Sarkisian's meltdown - I had heard quite a bit of off-the-field stories about Sarkisian's love of drinking and chasing women so I wasn't shocked when signs of this started to pop up right before the season, but I was shocked with how fast and how hard it hit when the wheels finally came off the wagon. I don't think anyone saw Sark not making it halfway through the season and getting shipped off to rehab.

Cal & Utah's finishes - It was fitting Utah walked away with a sloppy win when these teams met up early in the season undefeated and riding high because both teams finished the season in sloppy fashion with the Utes doing a little better job of it.

Oregon State - I thought the Beavers would struggle in Gary Andersen's first year regardless of how good of a job he did, but I didn't expect them to struggle as mightily as they did. The only sign of life they showed all season was roaring back in The Civil War, but they still came up short.

Oregon's defense - The Oregon defense made a lot of strides in the middle of the season, but they were overall as bad as you could ever imagine a defense being for a Top 15-20 team. Imagine what they would have done had Buckner not come back for his senior season?

The Unknown

Pac-12 Championship Game? This thing simply has yet to seem to work. It has yet to produce a transcendent game that justifies its existence and seems to be unnecessary with a nine-game conference schedule.

Undefeated bowl season? The chances for a 10-0 bowl season seem about as high as they could be. I don't see a matchup right now where I wouldn't bet on the Pac-12 team to win.

Clay Helton? I have already commended Helton for the job he did turning around USC this year, but was that enough to snag the job? I really don't know. I think he could do a great job, but I also think this was the third-straight strange hire by the Trojans and one that barely made a blip on the radar in the crowded LA sports scene in which USC is rapidly becoming irrelevant.

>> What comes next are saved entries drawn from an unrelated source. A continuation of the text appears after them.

(** * arras4_node: session lifecycle, HTTP ban list and in-host router

    A shallow embedding of the parts of the node agent and of its router
    that carry the behavioural contract of the system:

    - [Computation], [Session], [ArrasController], [ArrasSessions]
      (src/lib/session): the per-session operation state machine, the
      configuration delta of a modify, signals, and session creation;
    - [BanList], [UrlRouter] (src/cmd/node): the ban list of the HTTP
      front end;
    - [PeerManager], [RouteMessage], [NodeRouter] (src/cmd/node/router):
      the peer registry, message routing and the connect filters.

    Mutex-protected critical sections are modelled as atomic state
    transformers; a thread started by an operation is recorded in the state
    and runs to completion in a later step.  Blocking waits take their outcome
    from an explicit environment. *)

From Stdlib Require Import ZArith NArith Lia Ascii.
From stdpp Require Import base option list strings gmap fin_maps sorting.

Local Open Scope string_scope.
Local Open Scope list_scope.

(** ** Identifiers and constants of the libraries the node is built on *)

(** Modelled from the spec: [api::UUID] (message_api) is not part of the
    sources.  An id is a 128-bit value, the null id is the zero value, and ids
    are compared numerically. *)
Abbreviation uuid := N.

Module UUID.

Definition null : uuid := 0%N.

Definition isNull (u : uuid) : bool := (u =? null)%N.

Definition valid (u : uuid) : bool := negb (isNull u).

Definition ltb (a b : uuid) : bool := (a <? b)%N.

End UUID.

(** Modelled from the spec: the HTTP status codes of http/http_types.h. *)
Definition HTTP_OK : Z := 200.
Definition HTTP_NOT_FOUND : Z := 404.
Definition HTTP_RESOURCE_CONFLICT : Z := 409.
Definition HTTP_TOO_MANY_REQUESTS : Z := 429.
Definition HTTP_INTERNAL_SERVER_ERROR : Z := 500.

(** [OperationError] / [SessionError]: a detail text and an HTTP code, the
    code defaulting to 500. *)
Record SessionError := mkSessionError {
  text : string;
  httpCode : Z
}.

Definition SessionError_default (detail : string) : SessionError :=
  mkSessionError detail 500.

(** Outcome of a call that may throw. *)
Inductive outcome (A : Type) :=
| Returned (a : A)
| Threw (e : SessionError).
Arguments Returned {A} a.
Arguments Threw {A} e.

Definition threw {A} (o : outcome A) : bool :=
  match o with Threw _ => true | Returned _ => false end.

Definition threwCode {A} (o : outcome A) : option Z :=
  match o with Threw e => Some (httpCode e) | Returned _ => None end.

(** ** Iteration over a [std::map]

    A [std::map<UUID,V>] is a [gmap]; a range-for over it visits the entries
    by ascending key. *)

Definition key_le {V} (a b : uuid * V) : Prop := (a.1 ≤ b.1)%N.

#[global] Instance key_le_dec {V} : RelDecision (@key_le V).
Proof. intros a b. unfold key_le. apply _. Defined.

Definition map_iter {V} (m : gmap N V) : list (uuid * V) :=
  merge_sort key_le (map_to_list m).

(** ** Computations (src/lib/session/Computation.cc) *)

(** Modelled from the spec: [impl::Process] (execute library) is not part of
    the sources; its state machine is
    NotSpawned -> Spawned -> Terminating -> Exited. *)
Inductive ProcessState := NotSpawned | Spawned | Terminating | Exited.

#[global] Instance ProcessState_eq_dec : EqDecision ProcessState.
Proof. solve_decision. Defined.

(** The object passed to a signal: its "status" member when that is a string,
    its "routing" member (the client addresser rules) when present, and
    whatever else the coordinator put into it. *)
Record SignalData := mkSignalData {
  sd_status : option string;
  sd_routing : option string;
  sd_rest : string
}.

Coaching carousel? The carousel came to the Pac-12 early with Sark leaving and Helton signing on, but right now, it looks like that might be it for 2015. Crazy, when just a few days ago it looked like a number of Pac-12 coaches could be on the move. Things aren't completely over yet, but I am shocked we haven't seen more happen.

National position? Was the Pac-12 the best conference in the country this year? I would argue deepest conference in the nation to the death, but I don't know if I would quite say the best overall. But then again, I don't know what conference I would say is better.

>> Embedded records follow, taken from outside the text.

Lemma transfer_locks_sender_first_witness :
  transfer_locks Example.alice (Example.to_bob 300) "1733779200000" "9f3c2a1b"
    Example.ledger = ["w1"; "w2"] ∧
  transfer_locks Example.bob (Example.to_alice 200) "1733779200001" "0d4e5f6a"
    Example.ledger = ["w2"; "w1"].
Proof.
  destruct (transfer_locks_sender_first Example.alice Example.bob
              (Example.to_bob 300) (Example.to_alice 200)
              "1733779200000" "9f3c2a1b" "1733779200001" "0d4e5f6a"
              Example.ledger Example.w1 Example.w2) as (H1 & H2 & _);
    [discriminate|discriminate|reflexivity|reflexivity|reflexivity|reflexivity
    |discriminate|].
  by split.
Defined.

(** C9 (as the specification states it) fails: Bob's transfer to Alice
    locks [w2] before [w1], which is not the ascending order of ids, and
    run beside Alice's transfer to Bob it can reach a deadlock. *)
Lemma transfer_locks_not_ascending :
  ascending (transfer_locks Example.bob (Example.to_alice 200) "1733779200001"
               "0d4e5f6a" Example.ledger) = false ∧
  ∃ c, schedule [First; Second]
         (start (transfer_locks Example.alice (Example.to_bob 300) "1733779200000"
                   "9f3c2a1b" Example.ledger)
                (transfer_locks Example.bob (Example.to_alice 200) "1733779200001"
                   "0d4e5f6a" Example.ledger)) = Some c ∧
       deadlocked c.
Proof.
  split; [reflexivity|].
  exists (Running ["w1"] ["w2"], Running ["w2"] ["w1"]).
  split; [reflexivity|]. by repeat split.
Qed.

(** ** Balances stay non-negative *)

Lemma nonneg_balances_elem (st : Store) (w : Wallet.t) :
  nonneg_balances st → w ∈ wallets st → (0 <= Wallet.balance w)%Q.
Proof. intros N I. unfold nonneg_balances in N. rewrite Forall_forall in N. auto. Qed.

Lemma transfer_nonneg (user : User.t) (dto : TransferDto.t)
    (timestamp random : string) (st : Store) :
  nonneg_balances st → nonneg_balances (snd (transfer user dto timestamp random st)).
Proof.
  intros N. rewrite transfer_cases.
  destruct (Qlt_bool (TransferDto.amount dto) 100) eqn:Min; [done|].
  destruct (findOne (by_user user) (wallets st)) as [sender|] eqn:Fs; [|done].
  destruct (findOne (by_number dto) (wallets st)) as [recipient|] eqn:Fr; [|done].
  destruct (bool_decide (Wallet.id sender = Wallet.id recipient)); [done|].
  destruct (Qlt_bool (Wallet.balance sender) (TransferDto.amount dto)) eqn:B; [done|].
  apply Qlt_bool_false in Min, B.
  apply findOne_Some in Fr as [Ir _].
  pose proof (nonneg_balances_elem st recipient N Ir) as R.
  unfold nonneg_balances, transferred, insert_transaction, save_wallet.
  cbn [snd wallets].
  apply Forall_save; [cbn; lra|]. apply Forall_save; [cbn; lra|]. exact N.
Qed.

Lemma handleSuccessfulCharge_nonneg (payload : Payload.t) (now : string) (st : Store) :
  (0 <= Payload.amount (Payload.data payload))%Q →
  nonneg_balances st → nonneg_balances (snd (handleSuccessfulCharge payload now st)).
Proof.
  intros A N. rewrite handleSuccessfulCharge_cases.
  destruct (find_transaction_with_wallet _ st) as [[e joined]|] eqn:F; [|done].
  destruct (bool_decide (Transaction.status e = SUCCESS)); [done|].
  destruct (parse_metadata (Transaction.metadata e)); [done|].
  destruct joined as [w|]; [|done].
  apply find_transaction_with_wallet_Some in F as [_ W]. symmetry in W.
  apply find_by_key_Some in W as [I _].
  pose proof (nonneg_balances_elem st w N I) as B.
  unfold nonneg_balances, save_wallet, save_transaction. cbn [snd wallets].
  apply Forall_save; [|exact N].
  unfold credited. cbn [Wallet.balance Wallet.with_balance].
  assert (0 <= Payload.amount (Payload.data payload) / 100)%Q; [|lra].
  apply Qle_shift_div_l; [reflexivity|]. by rewrite Qmult_0_l.
Qed.

Lemma handleFailedCharge_wallets (payload : Payload.t) (now : string) (st : Store) :
  wallets (snd (handleFailedCharge payload now st)) = wallets st.
Proof.
  rewrite handleFailedCharge_cases.
  destruct (find_transaction _ st) as [e|]; [|done].
  destruct (bool_decide (Transaction.status e = FAILED)); [done|].
  by destruct (parse_metadata (Transaction.metadata e)).
Qed.

Lemma initiateDeposit_wallets (svc : Paystack.service) (user : User.t)
    (dto : DepositDto.t) (reference : string) (st : Store) :
  wallets (snd (initiateDeposit svc user dto reference st)) = wallets st.
Proof.
  unfold initiateDeposit.
  destruct (findOne _ (wallets st)); [|done].
  destruct (Qlt_bool (DepositDto.amount dto) 100); [done|].
  by destruct (Paystack.initializeTransaction _ _ _ _).
Qed.

Lemma commit_nonneg (op : Op) (st : Store) :
  nonneg_credit op → nonneg_balances st → nonneg_balances (commit op st).
Proof.
  intros C N. destruct op as [user|svc user dto reference|user dto timestamp random
                             |payload now]; cbn [commit].
  - exact N.
  - unfold nonneg_balances. by rewrite initiateDeposit_wallets.
  - by apply transfer_nonneg.
  - unfold handlePaystackWebhook. cbn in C.
    destruct (bool_decide (Payload.event payload = "charge.success")) eqn:E.
    + apply bool_decide_eq_true in E. by apply handleSuccessfulCharge_nonneg; auto.
    + destruct (bool_decide (Payload.event payload = "charge.failed")); [|done].
      unfold nonneg_balances. by rewrite handleFailedCharge_wallets.
Qed.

Colorado? It was another kind of floundering season for Colorado. They made some improvement, but not much in the win column and not enough for me to go all in on Mark MacIntyre. At the same time, the program is miles ahead of where it used to be, so I don't really know what to think.

The future? The Pac-12 power hierarchy seems to perpetually be stuck before a crossroads. It keeps seeming like Oregon and Stanford will at least take the small step back logic would suggest they both should, but every year it seems like they hang on for "at least another year." The logical power USC seems to be stuck in underwhelming hire-disaster-repeat - mode, UCLA may have peaked under Mora, the Arizona schools are always the same (up years when you expect down, down years when you expect up), despite their nice start I still don't know if Utah fits long-term, Cal just doesn't seem to care enough about football for long term success, Washington is young for about the 12th-straight year, Colorado doesn't care about football and Oregon State and Washington State are two of the hardest places to win in the power five. I don't know what is going to happen moving forward.

2016 Playoff contenders - Last year after the regular season, it was fairly clear - Oregon could remain a Playoff contender if they could get a quarterback to do some of the things Marcus Mariota could do, USC was a (misguided) early Playoff favorite and Stanford and UCLA looked like contenders if they could each have a couple of things happen. Now, looking at next year's projected depth charts, I don't know if I see a Pac-12 team that will get any preseason Playoff buzz?